Bolivia received 25,000 doses of the Russian covid-19 vaccine Sputnik V this Wednesday to continue with the government’s generalized immunization plan that began last week with difficulties due to the lack of drugs in some regions.

The vaccines arrived at night at a military airport in the city of El Alto, neighboring La Paz and were received by the Health Ministers, Jeyson Auza, and the Foreign Ministers, Rogelio Mayta, as well as some vice ministers and a Russian diplomatic representative.

The 25,000 doses will allow “us to continue our vaccination plan,” Auza told the media.

The minister said that at the moment the country has “sufficient quantity” to continue with the vaccination, although he acknowledged that it is not “the necessary quantity to immunize the entire country,” a responsibility “that cannot be attributed to the national government”.

The Government of Luis Arce has assured in recent days that the lack of vaccines that has made mass immunization difficult in the country is the fault of “capitalism” and the “rich countries” that hoarded doses.

Bolivia at the end of last January already received 20,000 doses of Sputnik V that allowed first-line health personnel to begin vaccinating.

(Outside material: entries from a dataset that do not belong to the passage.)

(** * Right-click message menu: a shallow embedding of [index.js]

    The extension reads the action buttons of a chat message, derives a label
    for each from its tooltip, builds a floating menu, places it next to the
    pointer and replays clicks on the original buttons.  This file embeds the
    functions [parse_tooltip], [get_buttons], [get_edit_buttons],
    [set_menu_position], [update_menu], [handle_interaction] and the listeners
    installed by [init_menu] and [bind_setting], and states the properties of
    the specification about them. *)

From Stdlib Require Import ZArith NArith String Ascii Lia.
From stdpp Require Import base numbers option list strings gmap.

Open Scope Z_scope.

(** ** JavaScript strings

    A JavaScript string is a sequence of UTF-16 code units.  The regular
    expressions and [trim] of the source classify single code units, so a code
    unit is kept as a number. *)

Abbreviation jsstring := (list N).

Fixpoint str (s : string) : jsstring :=
  match s with
  | EmptyString => []
  | String a s' => N_of_ascii a :: str s'
  end.

Definition HYPHEN : N := 45.
Definition LPAREN : N := 40.
Definition RPAREN : N := 41.

(** ECMAScript [LineTerminator]: LF, CR, LS, PS. *)
Definition is_line_terminator (c : N) : bool :=
  ((c =? 10) || (c =? 13) || (c =? 8232) || (c =? 8233))%N.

Vaccination was expanded in February to people with kidney disease and cancer, and last week it began broadly with those over 60.

In addition to Russian vaccines, the country also obtained 700,000 doses from the Chinese pharmaceutical company Sinopharm and through the United Nations Covax mechanism it obtained another 228,000 from AstraZeneca-Oxford.

The Bolivian government has signed contracts to acquire 5.2 million doses of Sputnik V and another 5 million from AstraZeneca-Oxford through Serum.

DELAYS IN SUPPLY

Last month the arrival of a batch of 1.7 million Sputnik V vaccines was scheduled, which was not fulfilled.

Distribution delays and breaches of contracts are a “global problem” that has even been seen “with developed countries” that financed the research and production of drugs, said the Deputy Minister of Foreign Trade, Benjamin Blanco.

The authority assured that they are “in permanent contact” with the Government and the Russian Investment Fund to coordinate the shipments of contracted vaccines and that there is a commitment that to the extent that “there is availability, they will send us.”

According to Blanco, it is likely that before the end of the month another batch larger than the one that arrived on this day will be received and that from May the “initially agreed schedule” for the provision of Russian vaccines could begin to be fulfilled.

For his part, Foreign Minister Mayta said that “it is a complicated international scenario” for the purchase of vaccines, but assured that the Bolivian government is doing “all the necessary steps” to “maintain” its immunization program.

The country has a population of more than 11.5 million inhabitants, of which about 7.2 million are those who must be immunized against the disease.

So far, 465,896 vaccines have been applied, between the first and second doses of Sputnik V, Sinopharm and Oxford-AstraZeneca.

Bolivia accumulates 12,496 deaths and 284,183 infections of the covid-19 since the first cases detected in March 2020.